▶ **Task details**:
Copy out the entries below exactly as they stand, but only from the line containing "on an allocated" through the line containing "receiver, which still".

════════

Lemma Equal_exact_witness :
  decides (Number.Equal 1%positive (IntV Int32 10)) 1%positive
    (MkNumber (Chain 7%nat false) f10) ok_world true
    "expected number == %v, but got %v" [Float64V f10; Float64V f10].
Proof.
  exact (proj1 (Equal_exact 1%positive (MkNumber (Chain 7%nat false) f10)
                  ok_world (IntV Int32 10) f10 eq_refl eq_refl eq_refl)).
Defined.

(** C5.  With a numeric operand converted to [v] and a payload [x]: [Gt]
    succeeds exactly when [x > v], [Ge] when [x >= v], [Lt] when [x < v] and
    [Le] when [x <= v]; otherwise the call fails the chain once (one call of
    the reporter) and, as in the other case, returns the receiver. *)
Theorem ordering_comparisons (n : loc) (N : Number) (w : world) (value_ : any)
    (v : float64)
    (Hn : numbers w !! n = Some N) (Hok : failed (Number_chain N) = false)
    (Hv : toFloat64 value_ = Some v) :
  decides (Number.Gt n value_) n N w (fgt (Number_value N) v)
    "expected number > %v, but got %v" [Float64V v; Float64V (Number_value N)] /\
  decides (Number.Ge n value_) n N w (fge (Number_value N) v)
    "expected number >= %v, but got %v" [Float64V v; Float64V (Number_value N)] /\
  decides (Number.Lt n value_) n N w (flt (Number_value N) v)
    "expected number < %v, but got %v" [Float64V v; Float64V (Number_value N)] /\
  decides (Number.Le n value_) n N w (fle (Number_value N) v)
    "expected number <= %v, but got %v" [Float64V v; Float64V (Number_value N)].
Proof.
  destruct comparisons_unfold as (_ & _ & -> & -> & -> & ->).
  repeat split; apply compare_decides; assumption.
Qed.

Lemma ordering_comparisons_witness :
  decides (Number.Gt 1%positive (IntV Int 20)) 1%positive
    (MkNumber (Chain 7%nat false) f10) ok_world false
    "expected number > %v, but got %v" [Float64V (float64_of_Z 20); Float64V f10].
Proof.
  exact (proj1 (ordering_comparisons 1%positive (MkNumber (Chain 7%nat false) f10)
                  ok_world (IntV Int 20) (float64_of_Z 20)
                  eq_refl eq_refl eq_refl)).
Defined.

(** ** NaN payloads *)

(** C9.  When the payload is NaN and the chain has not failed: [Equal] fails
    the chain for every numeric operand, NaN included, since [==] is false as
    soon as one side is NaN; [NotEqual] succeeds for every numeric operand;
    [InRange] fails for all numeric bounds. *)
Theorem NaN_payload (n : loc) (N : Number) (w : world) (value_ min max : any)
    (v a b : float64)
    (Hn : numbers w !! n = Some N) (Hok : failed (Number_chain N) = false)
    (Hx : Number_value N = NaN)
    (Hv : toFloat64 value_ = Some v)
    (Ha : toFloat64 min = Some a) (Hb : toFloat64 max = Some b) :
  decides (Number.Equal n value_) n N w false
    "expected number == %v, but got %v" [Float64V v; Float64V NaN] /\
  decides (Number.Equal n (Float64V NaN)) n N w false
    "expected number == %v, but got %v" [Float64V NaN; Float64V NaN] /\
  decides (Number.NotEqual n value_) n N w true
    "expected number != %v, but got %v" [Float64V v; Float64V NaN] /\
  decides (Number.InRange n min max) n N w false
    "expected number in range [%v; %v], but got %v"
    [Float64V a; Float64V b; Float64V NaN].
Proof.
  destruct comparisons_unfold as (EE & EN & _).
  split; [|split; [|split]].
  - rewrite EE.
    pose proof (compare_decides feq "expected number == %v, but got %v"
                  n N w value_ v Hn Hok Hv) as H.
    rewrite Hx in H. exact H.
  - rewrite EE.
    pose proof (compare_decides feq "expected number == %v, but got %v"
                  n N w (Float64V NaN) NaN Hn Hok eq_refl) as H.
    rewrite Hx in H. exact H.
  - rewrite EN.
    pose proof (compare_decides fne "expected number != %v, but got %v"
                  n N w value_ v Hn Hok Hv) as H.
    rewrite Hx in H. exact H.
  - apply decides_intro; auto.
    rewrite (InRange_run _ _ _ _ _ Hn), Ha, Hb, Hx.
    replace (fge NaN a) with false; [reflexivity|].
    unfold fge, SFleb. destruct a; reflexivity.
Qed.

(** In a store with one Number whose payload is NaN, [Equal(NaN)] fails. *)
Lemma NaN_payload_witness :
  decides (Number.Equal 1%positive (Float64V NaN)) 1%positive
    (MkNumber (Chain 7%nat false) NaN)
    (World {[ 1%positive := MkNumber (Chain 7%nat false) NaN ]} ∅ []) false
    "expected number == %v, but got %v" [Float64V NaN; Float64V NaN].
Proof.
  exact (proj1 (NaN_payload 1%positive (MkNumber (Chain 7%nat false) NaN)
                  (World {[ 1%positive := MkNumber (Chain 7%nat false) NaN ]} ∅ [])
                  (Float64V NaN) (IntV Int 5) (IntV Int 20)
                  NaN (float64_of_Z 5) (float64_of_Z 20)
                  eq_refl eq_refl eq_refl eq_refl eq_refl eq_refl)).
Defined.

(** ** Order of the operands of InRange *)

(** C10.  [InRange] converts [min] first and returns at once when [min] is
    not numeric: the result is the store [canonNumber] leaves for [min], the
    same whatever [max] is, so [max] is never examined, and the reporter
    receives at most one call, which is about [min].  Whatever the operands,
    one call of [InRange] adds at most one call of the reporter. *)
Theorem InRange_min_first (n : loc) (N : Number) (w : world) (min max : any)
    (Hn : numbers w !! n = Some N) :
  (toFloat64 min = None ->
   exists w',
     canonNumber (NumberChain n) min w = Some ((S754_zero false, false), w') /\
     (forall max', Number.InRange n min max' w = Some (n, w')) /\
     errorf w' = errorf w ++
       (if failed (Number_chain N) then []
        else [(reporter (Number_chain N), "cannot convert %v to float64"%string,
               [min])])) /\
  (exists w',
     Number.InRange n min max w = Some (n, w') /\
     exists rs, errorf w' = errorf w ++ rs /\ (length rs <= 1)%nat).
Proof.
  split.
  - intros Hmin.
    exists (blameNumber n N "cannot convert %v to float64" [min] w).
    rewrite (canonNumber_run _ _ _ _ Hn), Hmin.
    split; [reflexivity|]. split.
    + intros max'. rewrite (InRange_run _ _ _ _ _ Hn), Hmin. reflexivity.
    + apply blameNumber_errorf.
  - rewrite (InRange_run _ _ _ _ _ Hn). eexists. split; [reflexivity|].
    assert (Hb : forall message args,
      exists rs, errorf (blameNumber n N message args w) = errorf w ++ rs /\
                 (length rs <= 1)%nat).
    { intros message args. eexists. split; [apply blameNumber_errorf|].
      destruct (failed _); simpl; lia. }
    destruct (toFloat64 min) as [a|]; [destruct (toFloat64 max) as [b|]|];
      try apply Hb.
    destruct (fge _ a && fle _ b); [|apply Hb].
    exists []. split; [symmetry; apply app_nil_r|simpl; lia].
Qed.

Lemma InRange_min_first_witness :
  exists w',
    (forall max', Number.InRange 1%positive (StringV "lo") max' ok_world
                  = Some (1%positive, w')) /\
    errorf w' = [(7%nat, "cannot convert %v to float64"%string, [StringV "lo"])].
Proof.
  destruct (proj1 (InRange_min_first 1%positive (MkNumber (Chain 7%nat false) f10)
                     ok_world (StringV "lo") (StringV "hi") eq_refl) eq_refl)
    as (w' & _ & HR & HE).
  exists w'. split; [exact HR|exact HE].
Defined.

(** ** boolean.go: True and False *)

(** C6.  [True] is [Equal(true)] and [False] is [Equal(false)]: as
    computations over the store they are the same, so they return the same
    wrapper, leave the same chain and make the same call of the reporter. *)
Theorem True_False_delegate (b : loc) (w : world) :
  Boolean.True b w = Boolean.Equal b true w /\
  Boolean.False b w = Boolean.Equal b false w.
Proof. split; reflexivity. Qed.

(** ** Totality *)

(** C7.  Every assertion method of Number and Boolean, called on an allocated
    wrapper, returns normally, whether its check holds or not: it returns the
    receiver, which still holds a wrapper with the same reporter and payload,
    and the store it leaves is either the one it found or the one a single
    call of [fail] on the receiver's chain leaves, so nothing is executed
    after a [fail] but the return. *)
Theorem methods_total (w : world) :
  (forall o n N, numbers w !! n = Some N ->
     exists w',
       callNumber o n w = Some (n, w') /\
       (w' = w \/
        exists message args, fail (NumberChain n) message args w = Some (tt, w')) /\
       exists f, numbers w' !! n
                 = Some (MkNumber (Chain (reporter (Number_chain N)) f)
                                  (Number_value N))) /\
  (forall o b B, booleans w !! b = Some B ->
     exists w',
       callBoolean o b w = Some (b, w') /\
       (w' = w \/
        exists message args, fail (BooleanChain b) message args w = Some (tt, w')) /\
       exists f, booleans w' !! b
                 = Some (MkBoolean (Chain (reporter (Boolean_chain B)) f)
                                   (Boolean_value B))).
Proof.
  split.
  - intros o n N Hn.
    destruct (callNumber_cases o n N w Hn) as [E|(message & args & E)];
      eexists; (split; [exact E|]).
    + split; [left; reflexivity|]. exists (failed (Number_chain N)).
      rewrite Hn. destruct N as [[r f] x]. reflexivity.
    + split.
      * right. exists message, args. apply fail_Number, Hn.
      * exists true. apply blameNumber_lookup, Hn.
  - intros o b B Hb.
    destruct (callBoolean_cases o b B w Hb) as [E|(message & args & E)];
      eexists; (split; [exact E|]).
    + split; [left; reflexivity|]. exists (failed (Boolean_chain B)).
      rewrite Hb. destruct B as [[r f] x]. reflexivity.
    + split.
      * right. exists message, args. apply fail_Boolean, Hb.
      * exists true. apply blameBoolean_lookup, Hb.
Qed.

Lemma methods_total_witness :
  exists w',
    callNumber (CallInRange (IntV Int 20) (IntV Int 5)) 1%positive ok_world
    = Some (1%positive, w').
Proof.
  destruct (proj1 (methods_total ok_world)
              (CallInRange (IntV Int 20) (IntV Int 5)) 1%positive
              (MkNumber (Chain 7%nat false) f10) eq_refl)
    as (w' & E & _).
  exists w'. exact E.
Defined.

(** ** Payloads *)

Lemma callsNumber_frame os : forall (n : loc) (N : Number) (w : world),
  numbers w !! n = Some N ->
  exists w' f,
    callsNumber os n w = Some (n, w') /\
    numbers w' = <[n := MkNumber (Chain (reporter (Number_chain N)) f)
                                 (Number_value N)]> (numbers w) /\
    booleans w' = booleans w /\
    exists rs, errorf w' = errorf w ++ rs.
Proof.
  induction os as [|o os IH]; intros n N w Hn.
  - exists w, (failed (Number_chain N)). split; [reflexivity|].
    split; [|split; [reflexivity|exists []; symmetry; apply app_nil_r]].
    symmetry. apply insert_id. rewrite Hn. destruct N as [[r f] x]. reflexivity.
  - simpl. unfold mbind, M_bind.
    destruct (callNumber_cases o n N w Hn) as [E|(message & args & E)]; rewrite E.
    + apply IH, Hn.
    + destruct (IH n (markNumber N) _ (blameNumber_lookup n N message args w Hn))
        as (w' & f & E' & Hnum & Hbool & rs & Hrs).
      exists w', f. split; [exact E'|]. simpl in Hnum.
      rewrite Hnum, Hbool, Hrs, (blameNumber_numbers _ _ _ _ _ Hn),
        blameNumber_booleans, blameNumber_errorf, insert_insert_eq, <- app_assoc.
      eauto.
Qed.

════════

▶ **Exercise solution**:
(** C7.  Every assertion method of Number and Boolean, called on an allocated
    wrapper, returns normally, whether its check holds or not: it returns the
    receiver, which still holds a wrapper with the same reporter and payload,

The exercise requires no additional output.